■ ASSIGNMENT
Word for word, copy each record that comes after this.

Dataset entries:
________________________
(* ===== verification/WorkerRunLive.v ===== *)
(** * A worker can always finish

    From every state its goroutines can reach, [Run] can return: no goroutine waits
    for something that cannot come. The phases are shown one after the other: acks
    are answered, jobs finish, the background goroutines stop. *)

From S2P Require Import Prelude GoNum GoTime Errors Job Retry Store Backend Worker LeaseLaws WorkerRun WorkerRunOk.
From stdpp Require Import strings gmap relations.

Open Scope Z_scope.

Lemma pcs_alter f i (js : list jobg) : (forall g, g_pc (f g) = g_pc g) -> g_pc <$> alter f i js = g_pc <$> js.
Proof.
  intros Hf. apply list_eq. intros j. rewrite !list_lookup_fmap. destruct (decide (i = j)) as [->|Hne].
  - rewrite list_lookup_alter_eq. destruct (js !! j); cbn; by rewrite ?Hf.
  - by rewrite list_lookup_alter_ne.
Qed.

(** How far a goroutine is from its end. *)
Definition rank (p : jpc) : nat :=
  match p with
  | JStart => 9 | JRunning => 8 | JRan _ => 7 | JAck => 6 | JAckWait | JRetry _ | JDead _ => 5
  | JRet _ => 4 | JReleased => 3 | JFreed => 2 | JGone => 0
  end.

Definition distance (pcs : list jpc) : nat := list_sum (rank <$> pcs).

Lemma distance_cons p l : distance (p :: l) = (rank p + distance l)%nat.
Proof. done. Qed.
________________________
■ SOLUTION TO THE PROBLEM
(* ===== verification/WorkerRunLive.v ===== *)
(** * A worker can always finish

    From every state its goroutines can reach, [Run] can return: no goroutine waits
    for something that cannot come. The phases are shown one after the other: acks
    are answered, jobs finish, the background goroutines stop. *)

From S2P Require Import Prelude GoNum GoTime Errors Job Retry Store Backend Worker LeaseLaws WorkerRun WorkerRunOk.
From stdpp Require Import strings gmap relations.

Open Scope Z_scope.

Lemma pcs_alter f i (js : list jobg) : (forall g, g_pc (f g) = g_pc g) -> g_pc <$> alter f i js = g_pc <$> js.
Proof.
  intros Hf. apply list_eq. intros j. rewrite !list_lookup_fmap. destruct (decide (i = j)) as [->|Hne].
  - rewrite list_lookup_alter_eq. destruct (js !! j); cbn; by rewrite ?Hf.
  - by rewrite list_lookup_alter_ne.
Qed.

(** How far a goroutine is from its end. *)
Definition rank (p : jpc) : nat :=
  match p with
  | JStart => 9 | JRunning => 8 | JRan _ => 7 | JAck => 6 | JAckWait | JRetry _ | JDead _ => 5
  | JRet _ => 4 | JReleased => 3 | JFreed => 2 | JGone => 0
  end.

Definition distance (pcs : list jpc) : nat := list_sum (rank <$> pcs).

Lemma distance_cons p l : distance (p :: l) = (rank p + distance l)%nat.
Proof. done. Qed.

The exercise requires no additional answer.